- **WHAT THE TASK REQUIRES**
Begin at the line containing "assert (∀ e, ∃" in the data below and go on through the line containing "- exists StatusOK.", repeating each line exactly; include both ends and no other line.

__________

(* ===== verification/Restart.v ===== *)
(** * Restart: what a crash leaves and a restart finds

    A node rebuilt by NewRaftNode from the store of a node that persisted without
    error has its term, vote, log, snapshot and membership, and starts as a
    follower at the snapshot's position. *)
From S2P Require Import Prelude GoStrings Types Membership Node NodeInv.

Section restart.
Context {St : Type} `{!StableStore St} `{!MembershipJSON}.
Abbreviation Node := (RaftNode St).
Implicit Types n : Node.

Lemma clonePeers_elems l : slice_elems (clonePeers l) = l.
Proof. by destruct l. Qed.

(** The durable part of [r] is that of [n]; [peers0] is the command line's peer
    list, which stands in for an empty stored one. *)
Definition restored_from (peers0 : list string) n (r : Node) : Prop :=
  r.(nodeID) = n.(nodeID) ∧ r.(currentTerm) = n.(currentTerm) ∧ r.(votedFor) = n.(votedFor) ∧
  r.(log) = n.(log) ∧ r.(lastIncludedIndex) = n.(lastIncludedIndex) ∧
  r.(lastIncludedTerm) = n.(lastIncludedTerm) ∧ r.(snapshot) = n.(snapshot) ∧
  r.(selfMember) = n.(selfMember) ∧
  r.(peers) = match n.(peers) with [] => peers0 | _ => n.(peers) end ∧
  r.(membershipConfigured) = true ∧ r.(state) = Follower ∧ r.(leaderID) = "" ∧
  r.(commitIndex) = n.(lastIncludedIndex) ∧ r.(lastApplied) = n.(lastIncludedIndex) ∧
  r.(nextIndex) = None ∧ r.(matchIndex) = None.

Lemma NewRaftNode_restores n peers0 s :
  Load s = inl (persistentOf n) →
  ∃ r, NewRaftNode n.(nodeID) peers0 (Some s) = inl r ∧ r.(store) = Some s ∧
    restored_from peers0 n r.
Proof.
  intros Hl. unfold NewRaftNode. rewrite Hl. eexists. split; [done|].
  unfold restored_from. simpl. rewrite !cloneLog_id.
  destruct (peers n); simpl; by rewrite ?clonePeers_elems.
Qed.

(** What a node takes from its store. *)
Lemma NewRaftNode_durable i ps0 st n :
  NewRaftNode (St:=St) i ps0 (Some st) = inl n →
  ∃ ps, Load st = inl ps ∧ n.(store) = Some st ∧ n.(state) = Follower ∧
    n.(currentTerm) = ps_CurrentTerm ps ∧ n.(log) = ps_Log ps ∧
    n.(lastIncludedIndex) = ps_LastIncludedIndex ps ∧
    n.(lastIncludedTerm) = ps_LastIncludedTerm ps ∧
    n.(commitIndex) = ps_LastIncludedIndex ps ∧ n.(lastApplied) = ps_LastIncludedIndex ps ∧
    n.(nextIndex) = None ∧ n.(matchIndex) = None.
Proof.
  unfold NewRaftNode. destruct (Load st) as [ps|]; [|done]. intros [= <-]. exists ps.
  destruct (ps_Peers ps), (ps_SelfMember ps); cbn; by rewrite cloneLog_id.
Qed.

(** A follower at the position of its snapshot. *)
Lemma restarted_wf n (r : Node) :
  node_wf n → same_log r n → r.(currentTerm) = n.(currentTerm) → r.(state) = Follower →
  r.(commitIndex) = n.(lastIncludedIndex) → r.(lastApplied) = n.(lastIncludedIndex) →
  r.(nextIndex) = None → r.(matchIndex) = None → node_wf r.
Proof.
  intros (Hl & Ht & _) Hs Et Es Ec Ea En Em. pose proof (last_index_ge n Hl).
  pose proof Hs as (_ & Ei & _). unfold node_wf, index_order, progress_ok.
  rewrite Et, Es, Ec, Ea, (last_index_proper _ _ Hs), Ei, En, Em.
  split_and!; try (done || lia). by rewrite Hs.
Qed.

Lemma restored_wf peers0 n r : node_wf n → restored_from peers0 n r → node_wf r.
Proof.
  intros Hwf (_ & Et & _ & El & Ei & Eit & _ & _ & _ & _ & Es & _ & Ec & Ea & En & Em).
  by apply (restarted_wf n).
Qed.

(** A first start: an empty store, or none. *)
Lemma NewRaftNode_fresh_wf id ps0 st n :
  (∀ s, st = Some s → Load s = inl zeroPS) → NewRaftNode id ps0 st = inl n → node_wf n.
Proof.
  intros Hl Hn. unfold NewRaftNode in Hn. destruct st as [s|].
  - rewrite (Hl s eq_refl) in Hn. simplify_eq.
    unfold node_wf, log_wf, index_order, progress_ok, last_index. simpl.
    split_and!; try done; intros; by rewrite ?lookup_nil in *.
  - simplify_eq. unfold node_wf, log_wf, index_order, progress_ok, last_index. simpl.
    split_and!; try done; intros; by rewrite ?lookup_nil in *.
Qed.

Context (storable : PersistentState → Prop) `{!StableStoreLaws St storable}.

Lemma persist_then_restart n n' s peers0 :
  n.(store) = Some s → storable (persistentOf n) → persistLocked n = (n', None) →
  ∃ s' r, n'.(store) = Some s' ∧ NewRaftNode n.(nodeID) peers0 (Some s') = inl r ∧
    r.(store) = Some s' ∧ restored_from peers0 n r.
Proof using All.
  intros Hst Hok Hp. unfold persistLocked in Hp. rewrite Hst in Hp.
  destruct (Save (persistentOf n) s) as [s' err] eqn:Hs. simplify_eq.
  destruct (NewRaftNode_restores n peers0 s') as (r & ? & ? & ?); [by eapply Save_ok|].
  by exists s', r.
Qed.

(** A persist that fails leaves the store as it was: the restart finds the node
    as it was last persisted. *)
Lemma failed_persist_restart n n' s old peers0 e :
  n.(store) = Some s → Load s = inl (persistentOf old) → old.(nodeID) = n.(nodeID) →
  persistLocked n = (n', Some e) →
  ∃ s' r, n'.(store) = Some s' ∧ NewRaftNode n.(nodeID) peers0 (Some s') = inl r ∧
    restored_from peers0 old r.
Proof using All.
  intros Hst Hl Hid Hp. unfold persistLocked in Hp. rewrite Hst in Hp.
  destruct (Save (persistentOf n) s) as [s' err] eqn:Hs. simplify_eq.
  destruct (NewRaftNode_restores old peers0 s') as (r & ? & ? & ?).
  { by rewrite (Save_err _ _ _ _ Hs). }
  exists s', r. by rewrite <-Hid.
Qed.

End restart.
(* ===== verification/HttpRun.v ===== *)
(** * HttpRun: requests from start to end

    Two views of a handler. Among others: the node and the state machine may change
    in any way between its sections, and still it answers exactly once. With nobody
    else running: what an answer says about the log and the map. *)
From S2P Require Import Prelude GoStrings Types Membership JsonString Json JsonCodec Bolt.
From S2P Require Import KVCommand KVStateMachine BoltStore Node NodeInv Election Heartbeat.
From S2P Require Import Proposal NodeStep Replication Applying ApplyLoop Rounds HttpLib Http.

Section http.
Context {St : Type} `{!StableStore St} `{!MembershipJSON}.
Context {DB : Type} `{!BoltDB DB} `{!MapRange} `{!URLOps}.
Abbreviation Node := (RaftNode St).
Abbreviation SM := (KVStateMachine DB).
Implicit Types (n m : Node) (sm : SM) (w : ResponseWriter).

(** ** Among others *)

(** A handler whose every move sees whatever node and state machine the others have
    left. *)
Fixpoint runAmong (a : API) (r : Request) (l : list (handlerInput * Node * SM)) w (pc : handlerPC)
    : go (ResponseWriter * handlerPC) :=
  match l with
  | [] => Ret (w, pc)
  | (i, n, sm) :: l =>
      s ← handlerMove a r i (n, sm, w, pc);
      let '(_, _, w, pc) := s in runAmong a r l w pc
  end.

(** The statuses the API itself answers with. *)
Definition api_statuses : list Z :=
  [StatusOK; StatusNoContent; StatusMovedPermanently; StatusBadRequest; StatusNotFound;
   StatusMethodNotAllowed; StatusConflict; StatusRequestEntityTooLarge;
   StatusInternalServerError; StatusBadGateway; StatusGatewayTimeout].

(** An answer of the API itself on a fresh response. *)
Definition own_answer (a : go ResponseWriter) : Prop :=
  ∃ w status, a = Ret w ∧ answered status w ∧ status ∈ api_statuses.

Lemma http_Error_own text status :
  status ∈ api_statuses → 400 ≤ status ≤ 599 → own_answer (http_Error text status newWriter).
Proof.
  intros Hin Hr. destruct (http_Error_fresh text status newWriter eq_refl Hr) as (w & -> & ? & _).
  by exists w, status.
Qed.

(** Close a goal about an answer with a constant status. *)
Ltac own := apply http_Error_own; [unfold api_statuses; set_solver|by compute].

Lemma methodNotAllowed_own allow : own_answer (methodNotAllowed allow newWriter).
Proof.
  unfold methodNotAllowed.
  destruct (http_Error_fresh (Line "method not allowed") StatusMethodNotAllowed
    (Header_Set "Allow" allow newWriter) eq_refl) as (w & -> & ? & _); [by compute|].
  exists w, StatusMethodNotAllowed. split_and!; [done|done|]. unfold api_statuses. set_solver.
Qed.

Lemma readFailed_own e : own_answer (readFailed e newWriter).
Proof. unfold readFailed. destruct (isDeadlineExceeded e); [own|]. destruct (asNotLeader e); own. Qed.

Lemma fresh_own status : 
  status ∈ api_statuses → 200 ≤ status ≤ 599 → own_answer (WriteHeader status newWriter).
Proof.
  intros Hin Hr. rewrite WriteHeader_fresh by (done || lia). eexists _, _. split; [done|].
  split; [by eexists|done].
Qed.

Lemma http_Redirect_own method path :
  own_answer (http_Redirect method path StatusMovedPermanently newWriter).
Proof.
  unfold http_Redirect. case_bool_decide;
    rewrite WriteHeader_fresh by (done || (by compute)); rewrite ?go_bind_Ret.
  - erewrite Write_sent by reflexivity. eexists _, StatusMovedPermanently. split; [done|].
    split; [by eexists|unfold api_statuses; set_solver].
  - eexists _, StatusMovedPermanently. split; [done|].
    split; [by eexists|unfold api_statuses; set_solver].
Qed.

(** The code before the first critical section answers or goes on. *)
Lemma serveHTTP_own r : match serveHTTP r newWriter with
  | inl a => own_answer a
  | inr pc => pc ≠ HDone
  end.
Proof.
  unfold serveHTTP. destruct (ServeMux _ _) as [[]|path|].
  - unfold handleKV. split_ifs; try done.
    + own.
    + unfold handlePut. destruct (ReadAllMax _ _) as [v|[|e]]; [|own|own].
      destruct (EncodeCommand _); [done|own].
    + unfold handleDelete. destruct (EncodeCommand _); [done|own].
    + apply methodNotAllowed_own.
  - unfold handleClusterMembers. split_ifs; try done.
    + unfold http_NotFound. own.
    + apply methodNotAllowed_own.
  - unfold handleClusterMember. split_ifs; try own.
    all: try apply methodNotAllowed_own.
    all: destruct (EncodeMembershipChange _); [done|own].
  - apply http_Redirect_own.
  - unfold http_NotFound. own.
Qed.

Lemma relay_answered res w :
  relay (Forward_result res) newWriter = Ret w →
  ∃ status, answered status w ∧
    (status ∈ api_statuses ∨ ∃ resp, res = inl resp ∧ status = hr_StatusCode resp).
Proof.
  assert (∀ e, ∃ status w', http_Error (ErrText e) StatusBadGateway newWriter = Ret w' ∧
    answered status w' ∧ status ∈ api_statuses) as Herr.
  { intros e. destruct (http_Error_own (ErrText e) StatusBadGateway) as (w' & st & ? & ? & ?);
      [unfold api_statuses; set_solver|by compute|eauto 6]. }
  unfold Forward_result, relay. intros Hw.
  destruct res as [resp|e]; [|destruct (Herr e) as (st & w' & E & ? & ?); rewrite E in Hw;
    simplify_eq; eauto].
  destruct (ReadAllLimit _ _) as [b|e]; [|destruct (Herr e) as (st & w' & E & ? & ?); rewrite E in Hw;
    simplify_eq; eauto].
  cbn [fr_StatusCode fr_Header fr_Body] in Hw. apply go_bind_inv in Hw as (w1 & Hw1 & Hw).
  unfold WriteHeader in Hw1. cbn [rw_sent Header_AddAll newWriter rw_Header rw_body] in Hw1.
  destruct (_ || _); [done|]. destruct (_ && _); simplify_eq.
  - exists StatusOK. split; [|left; unfold api_statuses; set_solver]. unfold Write in Hw.
    rewrite WriteHeader_fresh in Hw by (done || by compute). rewrite go_bind_Ret in Hw.
    simplify_eq. by eexists.
  - exists (hr_StatusCode resp). split; [|by eauto].
    erewrite Write_sent in Hw by reflexivity. simplify_eq. destruct (bodyAllowedForStatus _); by eexists.
Qed.

(** What a move does to the response. *)
Definition move_effect (i : handlerInput) w' (pc' : handlerPC) : Prop :=
  (pc' ≠ HDone ∧ w' = newWriter) ∨
  (pc' = HDone ∧ ∃ status, answered status w' ∧
     (status ∈ api_statuses ∨
      ∃ resp, i = Recv (EvForwarded (inl resp)) ∧ status = hr_StatusCode resp)).

Lemma answer_effect i n sm (a : go ResponseWriter) n' sm' w' pc' :
  own_answer a → answer n sm a = Ret (n', sm', w', pc') → move_effect i w' pc'.
Proof.
  intros (w & st & -> & Ha & Hin) E. unfold answer in E. rewrite go_bind_Ret in E. simplify_eq.
  right. eauto 6.
Qed.

Lemma quiet_effect i n sm pc n' sm' w' pc' :
  pc ≠ HDone → Ret (n, sm, newWriter, pc) = Ret (n', sm', w', pc') → move_effect i w' pc'.
Proof. intros Hne E. simplify_eq. by left. Qed.

(** A move that only changes the program point. *)
Ltac quiet := match goal with
  | E : _ = Ret _ |- _ => eapply quiet_effect; [|exact E]; done
  end.

Lemma handlerStep_effect a r c n sm pc n' sm' w' pc' :
  pc ≠ HDone → handlerStep a r c (n, sm, newWriter, pc) = Ret (n', sm', w', pc') →
  move_effect (Step c) w' pc'.
Proof.
  intros Hne E. destruct pc as [|key|why command ppc|why apc|key|body|lid body|lid meth target body| |lid|];
    cbn [handlerStep] in E; try done.
  - pose proof (serveHTTP_own r) as Ho. destruct (serveHTTP r newWriter) as [ans|pc1].
    + by eapply answer_effect.
    + quiet.
  - destruct (negb _); [quiet|].
    destruct (EncodeCommand _); [quiet|].
    eapply answer_effect; [|done]. apply readFailed_own.
  - assert (Hgo : (x ← proposeStep a.(appendClientNil) c command ppc n;
      Ret (x.1, sm, newWriter, HPropose why command x.2)) = Ret (n', sm', w', pc') →
      move_effect (Step c) w' pc').
    { intros (x & _ & Hx)%go_bind_inv. quiet. }
    destruct ppc as [| | | | | | | |entry [e|]]; try (by apply Hgo).
    + destruct why; [|eapply answer_effect; [apply readFailed_own|done]].
      destruct (asNotLeader e); [quiet|].
      destruct (isDeadlineExceeded e); (eapply answer_effect; [|done]); own.
    + quiet.
  - assert (Hgo : (x ← applyStep apc n sm; Ret (x.1.1, x.1.2, newWriter, HApply why x.2)) =
      Ret (n', sm', w', pc') → move_effect (Step c) w' pc').
    { intros (x & _ & Hx)%go_bind_inv. quiet. }
    destruct apc as [| | | |[e|]]; try (by apply Hgo).
    + destruct why; eapply answer_effect; [|done| |done]; [own|apply readFailed_own].
    + destruct why; [|quiet]. eapply answer_effect; [|done].
      apply fresh_own; [unfold api_statuses; set_solver|by compute].
  - destruct (Get key sm) as [v ok]. destruct ok; cbn [negb] in E.
    + eapply answer_effect; [|done]. rewrite WriteHeader_fresh by (done || by compute).
      rewrite go_bind_Ret. erewrite Write_sent by reflexivity. eexists _, StatusOK. split; [done|].
      split; [by eexists|unfold api_statuses; set_solver].
    + eapply answer_effect; [|done]. own.
  - destruct (leaderForwarder a); [quiet|]. eapply answer_effect; [|done]. own.
  - destruct (leaderForwarder a) as [f|]; [|eapply answer_effect; [|done]; own].
    destruct (_ || _); [eapply answer_effect; [|done]; own|].
    destruct (Forward_target f lid (r_Method r) (r_Path r)) as [target|e]; [quiet|].
    eapply answer_effect; [|done]. own.
  - quiet.
  - quiet.
  - eapply answer_effect; [|done]. unfold Write.
    rewrite WriteHeader_fresh by (done || by compute). rewrite go_bind_Ret.
    eexists _, StatusOK. split; [done|]. split; [by eexists|unfold api_statuses; set_solver].
Qed.

Lemma handlerMove_effect a r i n sm pc n' sm' w' pc' :
  pc ≠ HDone → handlerMove a r i (n, sm, newWriter, pc) = Ret (n', sm', w', pc') →
  move_effect i w' pc'.
Proof.
  intros Hne E. destruct i as [c|ev]; [by eapply handlerStep_effect|].
  cbn [handlerMove handlerRecv] in E. 
  destruct pc; try (quiet); destruct ev as [ev|res]; try (quiet).
  unfold answer in E. apply go_bind_inv in E as (w1 & Hw & E). simplify_eq.
  destruct (relay_answered res w' Hw) as (st & Ha & [Hin|(resp & -> & Hst)]); right; eauto 8.
Qed.

Lemma handlerMove_done a r i n sm w :
  handlerMove a r i (n, sm, w, HDone) = Ret (n, sm, w, HDone).
Proof. by destruct i as [c|[ev|res]]. Qed.

Lemma runAmong_done a r l w : runAmong a r l w HDone = Ret (w, HDone).
Proof.
  induction l as [|[[i n] sm] l IH]; [done|]. cbn [runAmong].
  by rewrite handlerMove_done, go_bind_Ret.
Qed.

Lemma runAmong_app a r l k w pc w' pc' :
  runAmong a r l w pc = Ret (w', pc') → runAmong a r (l ++ k) w pc = runAmong a r k w' pc'.
Proof.
  revert w pc. induction l as [|[[i n] sm] l IH]; intros w pc E; cbn [app runAmong] in *.
  - by simplify_eq.
  - apply go_bind_inv in E as ([[[n1 sm1] w1] pc1] & -> & E). rewrite go_bind_Ret. by apply IH.
Qed.

Lemma runAmong_effect a r l pc w' pc' :
  pc ≠ HDone → runAmong a r l newWriter pc = Ret (w', pc') →
  (pc' ≠ HDone ∧ w' = newWriter) ∨
  (pc' = HDone ∧ ∃ i n sm, (i, n, sm) ∈ l ∧ move_effect i w' pc').
Proof.
  revert pc. induction l as [|[[i n] sm] l IH]; intros pc Hne E; cbn [runAmong] in E.
  - simplify_eq. by left.
  - apply go_bind_inv in E as ([[[n1 sm1] w1] pc1] & Hm & E).
    pose proof (handlerMove_effect _ _ _ _ _ _ _ _ _ _ Hne Hm) as Heff.
    destruct Heff as [[Hpc ->]|[-> Heff]].
    + destruct (IH pc1 Hpc E) as [?|(? & i' & n' & sm' & ? & ?)]; [by left|right].
      split; [done|]. exists i', n', sm'. split; [by right|done].
    + rewrite runAmong_done in E. simplify_eq. right. split; [done|].
      exists i, n, sm. split; [by left|]. right. done.
Qed.

End http.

__________

- **EXPECTED ANSWER**
  assert (∀ e, ∃ status w', http_Error (ErrText e) StatusBadGateway newWriter = Ret w' ∧
    answered status w' ∧ status ∈ api_statuses) as Herr.
  { intros e. destruct (http_Error_own (ErrText e) StatusBadGateway) as (w' & st & ? & ? & ?);
      [unfold api_statuses; set_solver|by compute|eauto 6]. }
  unfold Forward_result, relay. intros Hw.
  destruct res as [resp|e]; [|destruct (Herr e) as (st & w' & E & ? & ?); rewrite E in Hw;
    simplify_eq; eauto].
  destruct (ReadAllLimit _ _) as [b|e]; [|destruct (Herr e) as (st & w' & E & ? & ?); rewrite E in Hw;
    simplify_eq; eauto].
  cbn [fr_StatusCode fr_Header fr_Body] in Hw. apply go_bind_inv in Hw as (w1 & Hw1 & Hw).
  unfold WriteHeader in Hw1. cbn [rw_sent Header_AddAll newWriter rw_Header rw_body] in Hw1.
  destruct (_ || _); [done|]. destruct (_ && _); simplify_eq.
  - exists StatusOK. split; [|left; unfold api_statuses; set_solver]. unfold Write in Hw.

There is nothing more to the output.